◆ Work instructions: Among the lines below, restate word for word only those from the line with "trials_finished : bool" through the line with "undefined list stands for one trial. *)", with both end lines kept.
* * * *
(** * PJSMod_Questionnaire: keyboard-driven survey and paged instructions

    A shallow embedding of [src/PJSMod_Questionnaire.js]: the survey
    question state machine of [SurveyQuestionsModule], the two input
    classes [DiscreteInput] and [ContinuousInput], and the slide stepper of
    [InstructionsModule], followed by the properties of the specification
    that were checked against them.

    Conventions of the embedding.
    - The PsychoJS host (scheduler, event manager, clock, trial handler) is
      a library import.  What a step function reads from it at one
      invocation is an [Env]: the clock reading, the pending key names and
      the trial handler's [finished] flag.
    - A JavaScript exception is a [Throw] in the [Exc] monad.
    - Positions, sizes and colours of stimuli are presentational and are
      left out, except for the activated colour of a discrete option. *)

From Stdlib Require Import ZArith QArith String Ascii List Lia.
From stdpp Require Import base gmap strings list option pretty.
Import ListNotations.
Local Open Scope string_scope.

(* ================================================================== *)
(** * JavaScript values *)

(** The values the module stores in untyped fields: question indices, the
    pending skip index, the recorded choice and value. *)
Inductive jsval : Type :=
| JUndefined
| JNull
| JNum (n : Z)
| JStr (s : string).

#[global] Instance jsval_eq_dec : EqDecision jsval.
Proof. solve_decision. Defined.

Definition digit_of (c : ascii) : option Z :=
  let n := nat_of_ascii c in
  if ((48 <=? n) && (n <=? 57))%nat then Some (Z.of_nat (n - 48)) else None.

Fixpoint digits_value (acc : Z) (s : string) : option Z :=
  match s with
  | EmptyString => Some acc
  | String c s' =>
      match digit_of c with
      | Some d => digits_value (10 * acc + d) s'
      | None => None
      end
  end.

(** String to number conversion, for the strings that denote integers in
    decimal; [None] is NaN.  The empty string converts to 0.  Indices are
    integers here, so the fractional, exponent and hexadecimal literals are
    not modelled. *)
Definition StringToNumber (s : string) : option Z :=
  match s with
  | EmptyString => Some 0%Z
  | String "-" (String c r) => Z.opp <$> digits_value 0 (String c r)
  | String "+" (String c r) => digits_value 0 (String c r)
  | _ => digits_value 0 s
  end.

(** The [==] operator on these values. *)
Definition loose_eq (a b : jsval) : bool :=
  match a, b with
  | JUndefined, JUndefined | JUndefined, JNull
  | JNull, JUndefined | JNull, JNull => true
  | JNum x, JNum y => (x =? y)%Z
  | JStr x, JStr y => String.eqb x y
  | JNum x, JStr s | JStr s, JNum x =>
      match StringToNumber s with
      | Some y => (x =? y)%Z
      | None => false
      end
  | _, _ => false
  end.

(** String conversion, as done by [+] with a string operand. *)
Definition ToString (v : jsval) : string :=
  match v with
  | JUndefined => "undefined"
  | JNull => "null"
  | JNum n => pretty n
  | JStr s => s
  end.

(** [String.prototype.toUpperCase] and [toLowerCase] on ASCII text, which
    is all a key name or a text buffer of this module holds. *)
Definition upper_ascii (c : ascii) : ascii :=
  let n := nat_of_ascii c in
  if ((97 <=? n) && (n <=? 122))%nat then ascii_of_nat (n - 32) else c.

Definition lower_ascii (c : ascii) : ascii :=
  let n := nat_of_ascii c in
  if ((65 <=? n) && (n <=? 90))%nat then ascii_of_nat (n + 32) else c.

Fixpoint string_map (f : ascii -> ascii) (s : string) : string :=
  match s with
  | EmptyString => EmptyString
  | String c s' => String (f c) (string_map f s')
  end.

Definition toUpperCase : string -> string := string_map upper_ascii.
Definition toLowerCase : string -> string := string_map lower_ascii.

(** [s.slice(0, -1)]: the string without its last character. *)
Fixpoint slice_0_m1 (s : string) : string :=
  match s with
  | EmptyString => EmptyString
  | String c EmptyString => EmptyString
  | String c s' => String c (slice_0_m1 s')
  end.

(* ================================================================== *)
(** * Exceptions *)

Inductive Exc (A : Type) : Type :=
| Ok (a : A)
| Throw (e : string).
Arguments Ok {A} a.
Arguments Throw {A} e.

#[global] Instance Exc_ret : MRet Exc := fun A a => Ok a.
#[global] Instance Exc_bind : MBind Exc := fun A B f m =>
  match m with
  | Ok a => f a
  | Throw e => Throw e
  end.

Definition TypeError {A : Type} : Exc A := Throw "TypeError".

(* ================================================================== *)
(** * The host: scheduler, event manager, clock *)

(** [Scheduler.Event]. *)
Inductive Event : Type := NEXT | FLIP_REPEAT.

(** What the host shows a step function at one invocation. *)
Record Env : Type := mkEnv {
  now : Q;                  (* reading of the monotonic clock, seconds *)
  pending : list string;    (* names of the keys pressed and not cleared *)
  trials_finished : bool    (* [trials.finished] of the trial handler *)
}.

(** [eventManager.getKeys({keyList})]: the pending keys that are in
    [keyList], in the order they were pressed. *)
Definition getKeys (keyList : list string) (env : Env) : list string :=
  filter (fun k => k ∈ keyList) (pending env).

(** The sequential [TrialHandler] yields [nReps] times its trial list; an
    undefined list stands for one trial. *)
Definition TrialHandler_nTotal {A : Type} (nReps : nat) (trialList : option (list A)) : nat :=
  nReps * match trialList with
          | None => 1
          | Some l => length l
          end.

Section Scheduler.
Context {Task State : Type}.

(** A task returns the new state, the scheduler event and whether it
    called [scheduler.stop()]. *)
Variable step : Task -> Env -> State -> Exc (State * Event * bool).

Inductive Outcome : Type :=
| Finished (st : State)                      (* task list exhausted *)
| Stopped (st : State)                       (* [scheduler.stop()] *)
| Waiting (st : State) (tasks : list Task)   (* no invocation left *)
| Threw (e : string).

Record Run : Type := mkRun {
  outcome : Outcome;
  completed : list (Task * State)  (* tasks that returned NEXT, oldest first *)
}.

Definition logged (t : Task) (st : State) (r : Run) : Run :=
  mkRun (outcome r) ((t, st) :: completed r).

(** The scheduler: the task at the head is invoked once per entry of
    [envs]; on [FLIP_REPEAT] it stays at the head, on [NEXT] it is
    dropped. *)
Fixpoint run (tasks : list Task) (envs : list Env) (st : State) : Run :=
  match tasks with
  | [] => mkRun (Finished st) []
  | t :: ts =>
      match envs with
      | [] => mkRun (Waiting st tasks) []
      | e :: es =>
          match step t e st with
          | Throw m => mkRun (Threw m) []
          | Ok (st', FLIP_REPEAT, _) => run tasks es st'
          | Ok (st', NEXT, true) => mkRun (Stopped st') [(t, st')]
          | Ok (st', NEXT, false) => logged t st' (run ts es st')
          end
      end
  end.
End Scheduler.

Arguments Outcome : clear implicits.
Arguments Run : clear implicits.

(* ================================================================== *)
(** * InstructionsModule: the paged instructions stepper *)

Module Instructions.

(** Maximum loop of instructions before continuing on. *)
Definition MAX_INSTRUCTIONS : nat := 200.

Record Resource : Type := mkResource { name : string; path : string }.

(** An entry of [instructionsCache]. *)
Record Instr : Type := mkInstr {
  resources : list Resource;
  currentIndex : Z
}.

(** [currInstr] is a reference to an entry of the cache: it is kept as
    the name of that entry, so that a write through it is a write to the
    cache. *)
Record State : Type := mkState {
  instructionsCache : gmap string Instr;
  currInstr : option string;
  slideFinished : bool;
  image : option string;      (* name of the image shown *)
  image_autoDraw : bool
}.
(** * fo_cvat_polylines: back-projection of 2D polylines to 3D

    A shallow embedding of [polyline_2d_to_3d], of the grouping loop of
    [load_annotation] and of the slice choices of [resolve_input]
    (src/__init__.py), with the properties of the specification that
    concern them and further properties of the code.

    Modelling choices.
    - float64 values are idealised as rationals [Q] with exact arithmetic
      (no rounding, no NaN, no infinities).  Arithmetic identities are
      stated with [==] (equality of rationals); values that the code only
      copies are compared with [=].  Where rounding decides a property,
      the operations on a point are also given in binary64.
    - The nested Python list [polyline_2d.points] is a
      [list (list (list Q))]: chains, points of a chain, coordinates of a
      point.
    - A raised Python exception is the [inl] of a sum; only the exceptions
      that numpy and tuple indexing raise in this code are listed.
    - [np.array] follows numpy >= 1.24, where a ragged nested list is
      rejected with ValueError.
    - The dict [polylines_3d] is a [gmap string _]. *)

From Stdlib Require Import QArith SpecFloat.
From stdpp Require Import gmap strings list fin_maps.

Local Open Scope Q_scope.

(** ** Exceptions and the error monad *)

Inductive exn : Type :=
| IndexError
| ValueError.

Definition result (A : Type) : Type := (exn + A)%type.

Definition Ok {A : Type} (a : A) : result A := inr a.
Definition Raise {A : Type} (e : exn) : result A := inl e.
Lemma race_outcome_witness :
  let r := race WebhookBetween Sample.stripe None Sample.alice "o1" "pi_1"
             Sample.succeeded 100 200 [Sample.order] in
  (exists o, Race.confirmResponse r = Res 200 (Data o)) /\
  Race.webhookResponse r = Res 200 Received /\
  (exists final,
     Order.findById (Race.orders r) "o1" = Some final /\
     Order.isPaid final = true /\
     option_map PaymentResult.id (Order.paymentResult final) = Some "pi_1" /\
     Order.paidAt final = Some 100) /\
  Race.writes r = [(ByConfirm, 100)].
Proof.
  apply (race_outcome WebhookBetween Sample.stripe None Sample.alice "o1" "pi_1"
           Sample.succeeded 100 200 [Sample.order] Sample.order
           (Sample.intent "pi_1" 1300)
           {| Event.type := "payment_intent.succeeded";
              Event.object := Sample.intent "pi_1" 1 |});
    try reflexivity.
  intros o [<-|[]]. reflexivity.
Defined.

(** C5, as stated, fails: when the webhook for [pi_1] runs after the
    confirm call's save, both answer without error but both write, and
    [paidAt] is set at 100 and again at 200. *)
Lemma race_two_writes :
  let r := race WebhookLast Sample.stripe None Sample.alice "o1" "pi_1"
             Sample.succeeded 100 200 [Sample.order] in
  (exists o, Race.confirmResponse r = Res 200 (Data o)) /\
  Race.webhookResponse r = Res 200 Received /\
  Race.writes r = [(ByConfirm, 100); (ByWebhook, 200)] /\
  map Order.paidAt (Race.orders r) = [Some 200].
Proof.
  cbv zeta. split; [eexists; reflexivity|]. repeat split.
Qed.

(** ** Status and delivery *)

(** What a save of a loaded order stores and answers. *)
Lemma save_found (orders : list Order.t) (i : ObjectId) (o : Order.t)
    (modified : Order.t -> Order.t) :
  Order.findById orders i = Some o ->
  Order._id (modified o) = Order._id o ->
  Order.findById (fst (Order.save (Order._id o) modified orders)) i
  = Some (modified o).
Proof.
  intros Hfind Hid. unfold Order.save.
  rewrite (findById_id _ _ _ Hfind).
  destruct (save_loaded orders i o modified Hfind Hid)
    as (pre & post & _ & _ & -> & Hload).
  exact Hload.
Qed.

(** C6, as amended: the administrative status update moves an existing
    order from whatever status it has to whatever status the request
    names, in the table or not, and answers 200; no transition is
    refused. *)
Theorem updateOrderStatus_any_transition (i : ObjectId) (status : Status)
    (now : Z) (orders : list Order.t) (order : Order.t) :
  Order.findById orders i = Some order ->
  exists db updated,
    updateOrderStatus i status now orders = (db, Res 200 (Data updated)) /\
    Order.findById db i = Some updated /\
    Order.status updated = status.
Proof.
  intros Hfind. unfold updateOrderStatus. rewrite Hfind.
  eexists. eexists. split; [reflexivity|]. split.
  - apply save_found; [assumption|]. now destruct (Status_eqb status Delivered).
  - now destruct (Status_eqb status Delivered).
Qed.

Lemma updateOrderStatus_any_transition_witness :
  transition Created Processing = false /\
  exists db updated,
    updateOrderStatus "o1" Processing 5 [Sample.order] = (db, Res 200 (Data updated)) /\
    Order.findById db "o1" = Some updated /\
    Order.status updated = Processing.
Proof.
  split; [reflexivity|].
  apply (updateOrderStatus_any_transition "o1" Processing 5 [Sample.order] Sample.order).
  reflexivity.
Defined.

(** C6, as stated, fails: a delivered order is put back to [Created] by the
    status update, a change that is not in the table and moves backward,
    and the answer is 200. *)
Lemma updateOrderStatus_moves_backward :
  let delivered := fst (updateOrderStatus "o1" Delivered 5 [Sample.order]) in
  let after := updateOrderStatus "o1" Created 9 delivered in
  map Order.status delivered = [Delivered] /\
  transition Delivered Created = false /\
  precedes Created Delivered /\
  (exists o, snd after = Res 200 (Data o)) /\
  map Order.status (fst after) = [Created].
Proof.
  cbv zeta. split; [reflexivity|]. split; [reflexivity|]. split.
  - apply (precedes_trans Created AwaitingPayment); [reflexivity|].
    apply (precedes_trans AwaitingPayment Paid); [reflexivity|].
    apply (precedes_trans Paid Processing); [reflexivity|].
    now apply precedes_step.
  - split; [eexists|]; reflexivity.
Qed.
* * * *
◆ Answer space:
  trials_finished : bool    (* [trials.finished] of the trial handler *)
}.

(** [eventManager.getKeys({keyList})]: the pending keys that are in
    [keyList], in the order they were pressed. *)
Definition getKeys (keyList : list string) (env : Env) : list string :=
  filter (fun k => k ∈ keyList) (pending env).

(** The sequential [TrialHandler] yields [nReps] times its trial list; an
    undefined list stands for one trial. *)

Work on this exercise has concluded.